Asian giant hornets, officially named Vespa mandarinia and nicknamed “murder hornets,” are the world’s largest hornet and can grow up to 2 inches long.
Terrifying in appearance, their stings can deliver a potentially deadly venom, said Sven-Erik Spichiger, an entomologist with the Washington Department of Agriculture. The stings can cause necrosis and lead to organ failure.
The hornets were first spotted in the U.S. in December 2019. So far, the hornets have been contained to one U.S. county and a border area in Canada. In Asian countries, the hornets kill more than a dozen people a year, but wildlife officials say the threat to Americans is low.
Can animal poop ward off ‘murder’ hornets? It helps these honey bees defend against their giant predator.
— Ryan Miller and John Bacon
Mink rise from graves
This year, mink became infected with a mutated strain of COVID-19 — and then appeared to rise from the dead.
In November, Denmark, which produces 40% of the world’s mink fur, planned to cull its entire mink population after human cases were tied to mink infected with a mutated strain of the novel coronavirus.
The hurried nature of the burials, however, meant that the creatures were buried only in shallow graves – and later appeared to emerge from the dead, causing a national panic.
“The gases cause the animals to expand and in the worst cases, the mink get pushed out of the ground,” Jannike Elmegaard, a Danish Veterinary and Food Administration spokesman, told The Associated Press.
— Joshua Bote
Chicago penguins ‘roam free’
In March, after Chicago’s Shedd Aquarium was forced to close amid the pandemic, staff decided to let a few waddling residents out of their enclosures for a field trip.
The aquarium shared videos on Twitter of three penguins checking out exhibits from the other side of the glass.
“Without guests in the building, caretakers are getting creative in how they provide enrichment to animals,” the aquarium said in a statement.
In November, a group of penguins also ventured from Shedd Aquarium to Chicago’s Soldier Field for some exercise.
— N’dea Yancey-Bragg
Koala brings holiday cheer
Christmas came early for one family in Australia — thanks to a special furry ornament found in their tree: a koala.
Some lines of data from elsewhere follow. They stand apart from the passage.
(* ===== verification/PeerProtocol.v ===== *)
(** * The peer protocol (internal/anacrolix-torrent-v1.55/peer_protocol)

    The messages between peers: their encoding ([Message.MarshalBinary]), the
    decoder of the incoming stream ([Decoder.Decode]), the bit fields, and the
    handshake that opens a connection with its extension bits.

    Bytes are the characters of a string, a uint32 ([Integer]) an integer with
    its wrap-around. The stream is what has not been read yet; the slices the
    decoder asks for ([make]) are recorded, since their size comes from the peer.
    Writers do not fail. *)

From S2P Require Import Prelude InodeMap Bencode.

Local Open Scope string_scope.
Local Open Scope Z_scope.

Definition byte_char (z : Z) : Ascii.ascii := Ascii.ascii_of_nat (Z.to_nat (z mod 256)).

(** ** Integers ([Integer], binary.BigEndian) *)

Definition IntegerMax : Z := 2 ^ 32 - 1.

Definition sub32 (a b : Z) : Z := wrap_u 32 (a - b).

Definition put16 (z : Z) : string := String (byte_char (z / 256)) (String (byte_char z) "").

Definition put32 (z : Z) : string :=
  String (byte_char (z / 2 ^ 24)) (String (byte_char (z / 2 ^ 16)) (put16 z)).

Fixpoint be_value (s : string) (acc : Z) : Z :=
  match s with EmptyString => acc | String c s' => be_value s' (acc * 256 + ord c) end.

Inductive perr :=
  | PEOF
  | PUnexpectedEOF
  | ReadingLength (e : perr)
  | TooLong
  | UnknownType (c : Z)
  | UnusedBytes (n : Z)
  | PieceTooLong                (** piece data longer than expected *)
  | TrailingBytes (n : Z)
  | BadProtocol                 (** unexpected protocol string *)
  | WhileReading (e : perr).

(** [io.ReadFull] of [n] bytes. *)
Definition ReadFull (n : Z) (r : string) : (perr + string) * string :=
  let got := str_take (Z.to_nat n) r in
  let r' := str_drop (Z.to_nat n) r in
  if slen got =? n then (inr got, r')
  else (inl (if slen got =? 0 then PEOF else PUnexpectedEOF), r').

(** [Integer.Read]. *)
Definition read_int (r : string) : (perr + Z) * string :=
  match ReadFull 4 r with
  | (inr b, r') => (inr (be_value b 0), r')
  | (inl e, r') => (inl e, r')
  end.

Definition read_byte (r : string) : (perr + Z) * string :=
  match r with EmptyString => (inl PEOF, r) | String c r' => (inr (ord c), r') end.

(** ** Messages *)

Record Message := {
  Keepalive : bool;
  Type_ : Z;
  Index : Z;
  Begin : Z;
  Length : Z;
  Piece : string;
  Bitfield : list bool;
  ExtendedID : Z;
  ExtendedPayload : string;
  Port : Z;
}.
The McCormick family found the creature tangled in lights and plastic branches in early December. They called the local Adelaide and Hills Koala Rescue, and at first, the hotline operator thought it was a prank call.
“But no, a koala desperate to get in the Christmas spirit had wandered into Amanda McCormick’s house and decided it wanted to be the fairy on the Christmas tree,” Adelaide and Hills Koala Rescue wrote on Instagram.
“Tis the season to be jolly… Koalalalala Lalalala.”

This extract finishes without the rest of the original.